__TASK ITEM__.
The number of lines below containing the word "only" is all that should be returned.
◆ ◆ ◆ ◆ ◆
(** * tbi-chat-app: a shallow embedding of [src/ChatApp.tsx]

    The React component [ChatApp] keeps its state in [useState] cells and
    reacts to user events with handlers that are closures over the state of
    the render in which they were created.  The embedding follows that
    discipline:

    - the component state is the record [State], one field per [useState];
    - a handler takes the closure state [c] (what its free variables read)
      and transforms a [Run]: the pending React state together with the
      trace of observable effects (network calls, waits, timers);
    - a setter called with a value overwrites the pending field, a setter
      called with an updater function is applied to the pending field, in
      call order, which is how React processes its update queue;
    - the network, the clock and [String.prototype.trim] are inputs. *)

From Stdlib Require Import ZArith List String Ascii Bool Lia DecimalString.
Import ListNotations.

Local Open Scope string_scope.
Local Open Scope Z_scope.

(** ** JavaScript values used by the component *)

Module Js.

(** [ToBoolean] on a string: the empty string is the only falsy one. *)
Definition truthy (s : string) : bool :=
  match s with
  | EmptyString => false
  | String _ _ => true
  end.

(** [a || b] on strings. *)
Definition or_else (a b : string) : string :=
  if truthy a then a else b.

(** [Array.prototype.join]. *)
Definition join (sep : string) (l : list string) : string :=
  String.concat sep l.

(** [Number.prototype.toString] on the integers the component prints. *)
Definition string_of_Z (z : Z) : string :=
  NilZero.string_of_int (Z.to_int z).

(** The line feed of the template literals and of the ["\n\n"] separator. *)
Definition nl : string := String (ascii_of_nat 10) EmptyString.

(** Message of the [TypeError] raised when property [prop] is read from
    [null] (the wording of V8; only its being an exception matters). *)
Definition null_read_error (prop : string) : string :=
  "Cannot read properties of null (reading '" ++ prop ++ "')".

End Js.

(** ** Types (lines 4-22 of the source) *)

Inductive Role := user | assistant | system.

Module ChatMessage.
Record t := mk { role : Role; content : string }.
End ChatMessage.

Module DocumentItem.
Record t := mk { name : string; type : string; content : string }.
End DocumentItem.

Module SavedChat.
Record t := mk {
  id : string;
  title : string;
  messages : list ChatMessage.t;
  documents : list DocumentItem.t;
  timestamp : string
}.
End SavedChat.

(** ** Component state: one field per [useState] (lines 25-57) *)

Record State := mkState {
  apiKey : string;
  message : string;
  chatHistory : list ChatMessage.t;
  savedChats : list SavedChat.t;
  currentChatId : string;
  currentChatTitle : string;
  isLoading : bool;
  error : option string;
  documents : list DocumentItem.t;
  showTextInput : bool;
  manualText : string;
  hasSentMessage : bool;
  isOnline : bool;
  isRetrying : bool
}.

Definition MAX_RETRIES : Z := 5.
Definition INITIAL_BACKOFF_MS : Z := 1000.

(** The state of a freshly mounted component, given what [localStorage]
    and [navigator.onLine] return. *)
Definition initialState (storedApiKey : string)
    (storedSavedChats : list SavedChat.t) (onLine : bool) : State :=
  {| apiKey := storedApiKey; message := EmptyString; chatHistory := [];
     savedChats := storedSavedChats; currentChatId := "new";
     currentChatTitle := "New Chat"; isLoading := false; error := None;
     documents := []; showTextInput := false; manualText := EmptyString;
     hasSentMessage := false; isOnline := onLine; isRetrying := false |}.

(** ** Observable effects and external inputs *)

Inductive Event :=
| Fetch (bearer : string) (messages : list ChatMessage.t)
    (* POST to the completions endpoint *)
| Wait (ms : Z)
    (* [await new Promise(resolve => setTimeout(resolve, ms))] *)
| Timer (ms : Z).
    (* [setTimeout(() => setError(null), ms)] *)

(** What [response.json()] yields.  A parsed body other than [null] is
    observed only through [data.choices?.[0]?.message] and
    [errorData.error?.message], and reading either from it never throws.
    [choice_message] is [None] when the first is falsy and otherwise the
    value, which the source casts to [ChatMessage]; [error_message] is
    [None] when the second is [undefined] or [null] and otherwise its
    value, taken to be a string, as the endpoint sends it.  (For a value
    that is not a string the source tests the value and prints its text;
    the two are not told apart here, which can only change the wording of
    an error message.) *)
Inductive Body :=
| Unparseable (err : string)
    (* [response.json()] rejects with an error whose message is [err] *)
| JNull
    (* the body is the JSON literal [null] *)
| JData (choice_message : option ChatMessage.t)
        (error_message : option string).

Record Response := mkResponse { status : Z; body : Body }.

(** [response.ok], as the Fetch standard defines it. *)
Definition ok (resp : Response) : bool :=
  (200 <=? status resp) && (status resp <=? 299).

Inductive FetchResult :=
| Rejected (err : string)
    (* [fetch] throws; [err] is [err.message], or [String(err)] *)
| Resolved (resp : Response).

(** The outcome of the k-th call of [fetch] within one invocation. *)
Definition Network := nat -> FetchResult.

(** [Date.now()] and [new Date().toISOString()] at the time of a save. *)
Record Clock := mkClock { now : Z; iso : string }.

(** ** Runs *)

Record Run := mkRun { st : State; trace : list Event }.

Definition Handler := Run -> Run.

Definition start (s : State) : Run := {| st := s; trace := [] |}.

Definition skip : Handler := fun r => r.

Definition seq_handler (f g : Handler) : Handler := fun r => g (f r).

Declare Scope handler_scope.
Delimit Scope handler_scope with handler.
Bind Scope handler_scope with Handler.
Notation "f ;; g" := (seq_handler f g)
  (at level 61, left associativity) : handler_scope.
Local Open Scope handler_scope.

Definition emit (e : Event) : Handler :=
  fun r => {| st := st r; trace := trace r ++ [e] |}.

Definition modify (f : State -> State) : Handler :=
  fun r => {| st := f (st r); trace := trace r |}.

(** *** The setters.  [setX v] overwrites, [setXWith f] applies an updater. *)

Definition setApiKey (v : string) : Handler :=
  modify (fun s => mkState v (message s) (chatHistory s) (savedChats s)
    (currentChatId s) (currentChatTitle s) (isLoading s) (error s)
    (documents s) (showTextInput s) (manualText s) (hasSentMessage s)
    (isOnline s) (isRetrying s)).

Definition setMessage (v : string) : Handler :=
  modify (fun s => mkState (apiKey s) v (chatHistory s) (savedChats s)
    (currentChatId s) (currentChatTitle s) (isLoading s) (error s)
    (documents s) (showTextInput s) (manualText s) (hasSentMessage s)
    (isOnline s) (isRetrying s)).

Definition setChatHistoryWith
    (f : list ChatMessage.t -> list ChatMessage.t) : Handler :=
  modify (fun s => mkState (apiKey s) (message s) (f (chatHistory s))
    (savedChats s) (currentChatId s) (currentChatTitle s) (isLoading s)
    (error s) (documents s) (showTextInput s) (manualText s)
    (hasSentMessage s) (isOnline s) (isRetrying s)).

Definition setChatHistory (v : list ChatMessage.t) : Handler :=
  setChatHistoryWith (fun _ => v).

Definition setSavedChatsWith
    (f : list SavedChat.t -> list SavedChat.t) : Handler :=
  modify (fun s => mkState (apiKey s) (message s) (chatHistory s)
    (f (savedChats s)) (currentChatId s) (currentChatTitle s) (isLoading s)
    (error s) (documents s) (showTextInput s) (manualText s)
    (hasSentMessage s) (isOnline s) (isRetrying s)).

Definition setCurrentChatId (v : string) : Handler :=
  modify (fun s => mkState (apiKey s) (message s) (chatHistory s)
    (savedChats s) v (currentChatTitle s) (isLoading s) (error s)
    (documents s) (showTextInput s) (manualText s) (hasSentMessage s)
    (isOnline s) (isRetrying s)).

Definition setCurrentChatTitle (v : string) : Handler :=
  modify (fun s => mkState (apiKey s) (message s) (chatHistory s)
    (savedChats s) (currentChatId s) v (isLoading s) (error s)
    (documents s) (showTextInput s) (manualText s) (hasSentMessage s)
    (isOnline s) (isRetrying s)).

Definition setIsLoading (v : bool) : Handler :=
  modify (fun s => mkState (apiKey s) (message s) (chatHistory s)
    (savedChats s) (currentChatId s) (currentChatTitle s) v (error s)
    (documents s) (showTextInput s) (manualText s) (hasSentMessage s)
    (isOnline s) (isRetrying s)).

Definition setError (v : option string) : Handler :=
  modify (fun s => mkState (apiKey s) (message s) (chatHistory s)
    (savedChats s) (currentChatId s) (currentChatTitle s) (isLoading s) v
    (documents s) (showTextInput s) (manualText s) (hasSentMessage s)
    (isOnline s) (isRetrying s)).

Definition setDocumentsWith
    (f : list DocumentItem.t -> list DocumentItem.t) : Handler :=
  modify (fun s => mkState (apiKey s) (message s) (chatHistory s)
    (savedChats s) (currentChatId s) (currentChatTitle s) (isLoading s)
    (error s) (f (documents s)) (showTextInput s) (manualText s)
    (hasSentMessage s) (isOnline s) (isRetrying s)).

Definition setDocuments (v : list DocumentItem.t) : Handler :=
  setDocumentsWith (fun _ => v).

Definition setShowTextInputWith (f : bool -> bool) : Handler :=
  modify (fun s => mkState (apiKey s) (message s) (chatHistory s)
    (savedChats s) (currentChatId s) (currentChatTitle s) (isLoading s)
    (error s) (documents s) (f (showTextInput s)) (manualText s)
    (hasSentMessage s) (isOnline s) (isRetrying s)).

Definition setShowTextInput (v : bool) : Handler :=
  setShowTextInputWith (fun _ => v).

Definition setManualText (v : string) : Handler :=
  modify (fun s => mkState (apiKey s) (message s) (chatHistory s)
    (savedChats s) (currentChatId s) (currentChatTitle s) (isLoading s)
    (error s) (documents s) (showTextInput s) v (hasSentMessage s)
    (isOnline s) (isRetrying s)).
◆ ◆ ◆ ◆ ◆
__SOLUTION TO THIS TASK__.
4